(* ===== verification/RelaySession.v ===== *)
(** * drive-relay/src/session.rs: the relay's per-session driver

    The driver waits for a Connect, checks and dials the destination, and then pumps
    both directions.  Each resolution of its [select!] (a message or the end of the
    mailbox, the coalesce timer, a read of the destination socket) is an event; the
    outcome of the I/O it starts (semaphore, dial, write) comes with the event.  An
    event whose arm is disabled in the current state has no step. *)

From stdpp Require Import prelude.
From S2P Require Import Prelude RustStr Frame Filename Crypto IpAddr RelayState Mailbox Outbox.
#[local] Open Scope Z_scope.

Inductive ReadResult := RdEof | RdData (b : bytes) | RdErr.
(** [write_all]: success, or an error after some bytes went out. *)
Inductive WriteResult := WrOk | WrErr (n : nat).
Inductive DialResult := DialOk | DialErr (text : str).

Inductive DriverEvent :=
| EvRecv (m : option InboundFrame) (permit : bool) (dial : DialResult) (wr : WriteResult)
| EvTimer
| EvRead (r : ReadResult).

Inductive Phase := AwaitConnect | Pumping | Exited.
#[export] Instance Phase_eq_dec : EqDecision Phase.
Proof. solve_decision. Defined.

Record Driver := mkDriver {
  phase : Phase;
  dialed : option (str * Z);
  written : bytes;                 (** bytes written to the destination socket *)
  write_shut : bool;               (** its write half has been shut down *)
  peer_writable : bool;
  tcp_read_closed : bool;
  eager_response_burst : bool;
  out : Outbox;
  next_r2c_seq : Z
}.

Definition driver_start : Driver :=
  mkDriver AwaitConnect None [] false true false true empty_outbox 0.

Section Session.
Context (sid0 : SessionId) (allow_destinations : list str).

Definition set_phase (d : Driver) (p : Phase) : Driver :=
  mkDriver p (dialed d) (written d) (write_shut d) (peer_writable d) (tcp_read_closed d)
    (eager_response_burst d) (out d) (next_r2c_seq d).

Definition flush_r2c_batch (d : Driver) : Driver :=
  mkDriver (phase d) (dialed d) (written d) (write_shut d) (peer_writable d) (tcp_read_closed d)
    (match pending (out d) with [] => eager_response_burst d | _ => false end)
    (flush_batch (out d)) (next_r2c_seq d).

(** [let seq = next_r2c_seq; next_r2c_seq += 1; push_r2c_frame(.., seq, ..)] *)
Definition push_r2c_frame (now : Z) (d : Driver) (kind : FrameKind) (payload : bytes) (flush_now : bool) : Driver :=
  let f := mkFrame WIRE_VERSION kind sid0 (next_r2c_seq d) payload in
  mkDriver (phase d) (dialed d) (written d) (write_shut d) (peer_writable d) (tcp_read_closed d)
    (if pushed_flushes (eager_response_burst d) (out d) f flush_now then false else eager_response_burst d)
    (push_frame (eager_response_burst d) now (out d) f flush_now)
    (wrap 64 (next_r2c_seq d + 1)).

(** A single-frame batch, uploaded at once. *)
Definition upload_error_frame (d : Driver) (reason : str) : Driver :=
  let f := mkFrame WIRE_VERSION Error sid0 (next_r2c_seq d) (as_bytes reason) in
  mkDriver (phase d) (dialed d) (written d) (write_shut d) (peer_writable d) (tcp_read_closed d)
    (eager_response_burst d)
    (mkOutbox (pending (out d)) (pending_bytes (out d)) (flush_deadline (out d))
       (uploads (out d) ++ [frames (Batch_single f)]))
    (next_r2c_seq d).

(** Phase 1: the first message must be an acceptable Connect. *)
Definition driver_connect (d : Driver) (m : option InboundFrame) (permit : bool) (dial : DialResult) : Driver :=
  match m with
  | Some (InConnect host port) =>
    if negb (destination_allowed allow_destinations host)
    then set_phase (upload_error_frame d (lit "destination not on allow list")) Exited
    else if negb permit
    then set_phase (upload_error_frame d (lit "relay shutting down")) Exited
    else match dial with
         | DialErr e => set_phase (upload_error_frame d (lit "dial failed: " ++ e)) Exited
         | DialOk =>
           mkDriver Pumping (Some (host, port)) (written d) (write_shut d) (peer_writable d)
             (tcp_read_closed d) (eager_response_burst d) (out d) (next_r2c_seq d)
         end
  | _ => set_phase d Exited
  end.

(** Phase 2: a message from the mailbox. *)
Definition write_bytes (d : Driver) (b : bytes) : Driver :=
  mkDriver (phase d) (dialed d) (written d ++ b) (write_shut d) (peer_writable d) (tcp_read_closed d)
    (eager_response_burst d) (out d) (next_r2c_seq d).

Definition set_eager (d : Driver) : Driver :=
  mkDriver (phase d) (dialed d) (written d) (write_shut d) (peer_writable d) (tcp_read_closed d)
    true (out d) (next_r2c_seq d).

Definition shutdown_write (d : Driver) : Driver :=
  mkDriver (phase d) (dialed d) (written d) true false (tcp_read_closed d)
    (eager_response_burst d) (out d) (next_r2c_seq d).

Definition close_read (d : Driver) : Driver :=
  mkDriver (phase d) (dialed d) (written d) (write_shut d) (peer_writable d) true
    (eager_response_burst d) (out d) (next_r2c_seq d).

Definition driver_inbound (now : Z) (d : Driver) (m : option InboundFrame) (wr : WriteResult) : Driver :=
  match m with
  | Some (InConnect _ _) => d
  | Some (InData b) =>
    if negb (peer_writable d) then d
    else match wr with
         | WrErr n => set_phase (flush_r2c_batch (write_bytes d (take n b))) Exited
         | WrOk => set_eager (flush_r2c_batch (write_bytes d b))
         end
  | Some InEof =>
    let d := shutdown_write d in
    if tcp_read_closed d then set_phase (push_r2c_frame now d Close [] true) Exited else d
  | Some InClose | None => set_phase (flush_r2c_batch d) Exited
  end.

(** Phase 2: a read of the destination socket. *)
Definition driver_read (now : Z) (d : Driver) (r : ReadResult) : Driver :=
  match r with
  | RdEof =>
    let d := close_read (push_r2c_frame now d Eof [] true) in
    if negb (peer_writable d) then set_phase (push_r2c_frame now d Close [] true) Exited else d
  | RdData b => push_r2c_frame now d Data b false
  | RdErr => set_phase (flush_r2c_batch d) Exited
  end.

Definition driver_step (now : Z) (d : Driver) (ev : DriverEvent) : option Driver :=
  match phase d, ev with
  | AwaitConnect, EvRecv m permit dial _ => Some (driver_connect d m permit dial)
  | Pumping, EvRecv m _ _ wr => Some (driver_inbound now d m wr)
  | Pumping, EvTimer =>
    match flush_deadline (out d) with
    | Some deadline => if deadline <=? now then Some (flush_r2c_batch d) else None
    | None => None
    end
  | Pumping, EvRead r => if tcp_read_closed d then None else Some (driver_read now d r)
  | _, _ => None
  end.

(** ** Runs *)

(** What the environment guarantees of an event: a read fills at most the buffer. *)
Definition event_ok (ev : DriverEvent) : Prop :=
  match ev with
  | EvRead (RdData b) => 0 < len b <= READ_BUFFER /\ bytes_ok b
  | EvRecv _ _ (DialErr e) _ => bytes_ok (as_bytes (lit "dial failed: " ++ e))
                                /\ len (as_bytes (lit "dial failed: " ++ e)) <= READ_BUFFER
  | _ => True
  end.

Inductive driver_trace : list DriverEvent -> Driver -> Prop :=
| trace_start : driver_trace [] driver_start
| trace_step evs d now ev d' :
    driver_trace evs d -> event_ok ev -> driver_step now d ev = Some d' ->
    driver_trace (evs ++ [ev]) d'.

(** The messages received, the bytes read, and the bytes the messages ask to write. *)
Definition msgs (evs : list DriverEvent) : list (option InboundFrame) :=
  omap (fun ev => match ev with EvRecv m _ _ _ => Some m | _ => None end) evs.
Definition reads (evs : list DriverEvent) : bytes :=
  evs ≫= (fun ev => match ev with EvRead (RdData b) => b | _ => [] end).
End Session.

(** The inbound data up to the peer's end of stream. *)
Fixpoint data_until_eof (ms : list (option InboundFrame)) : bytes :=
  match ms with
  | [] => []
  | Some (InData b) :: ms' => b ++ data_until_eof ms'
  | Some (InConnect _ _) :: ms' => data_until_eof ms'
  | Some InEof :: _ | Some InClose :: _ | None :: _ => []
  end.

════════════════════

## PROBLEM STATEMENT
Set down, unchanged, only those lines above that fall between the line with "(match pending (out" and the line with "let f := mkFrame WIRE_VERSION Error", the two end lines included.

## REPLY
    (match pending (out d) with [] => eager_response_burst d | _ => false end)
    (flush_batch (out d)) (next_r2c_seq d).

(** [let seq = next_r2c_seq; next_r2c_seq += 1; push_r2c_frame(.., seq, ..)] *)
Definition push_r2c_frame (now : Z) (d : Driver) (kind : FrameKind) (payload : bytes) (flush_now : bool) : Driver :=
  let f := mkFrame WIRE_VERSION kind sid0 (next_r2c_seq d) payload in
  mkDriver (phase d) (dialed d) (written d) (write_shut d) (peer_writable d) (tcp_read_closed d)
    (if pushed_flushes (eager_response_burst d) (out d) f flush_now then false else eager_response_burst d)
    (push_frame (eager_response_burst d) now (out d) f flush_now)
    (wrap 64 (next_r2c_seq d + 1)).

(** A single-frame batch, uploaded at once. *)
Definition upload_error_frame (d : Driver) (reason : str) : Driver :=
  let f := mkFrame WIRE_VERSION Error sid0 (next_r2c_seq d) (as_bytes reason) in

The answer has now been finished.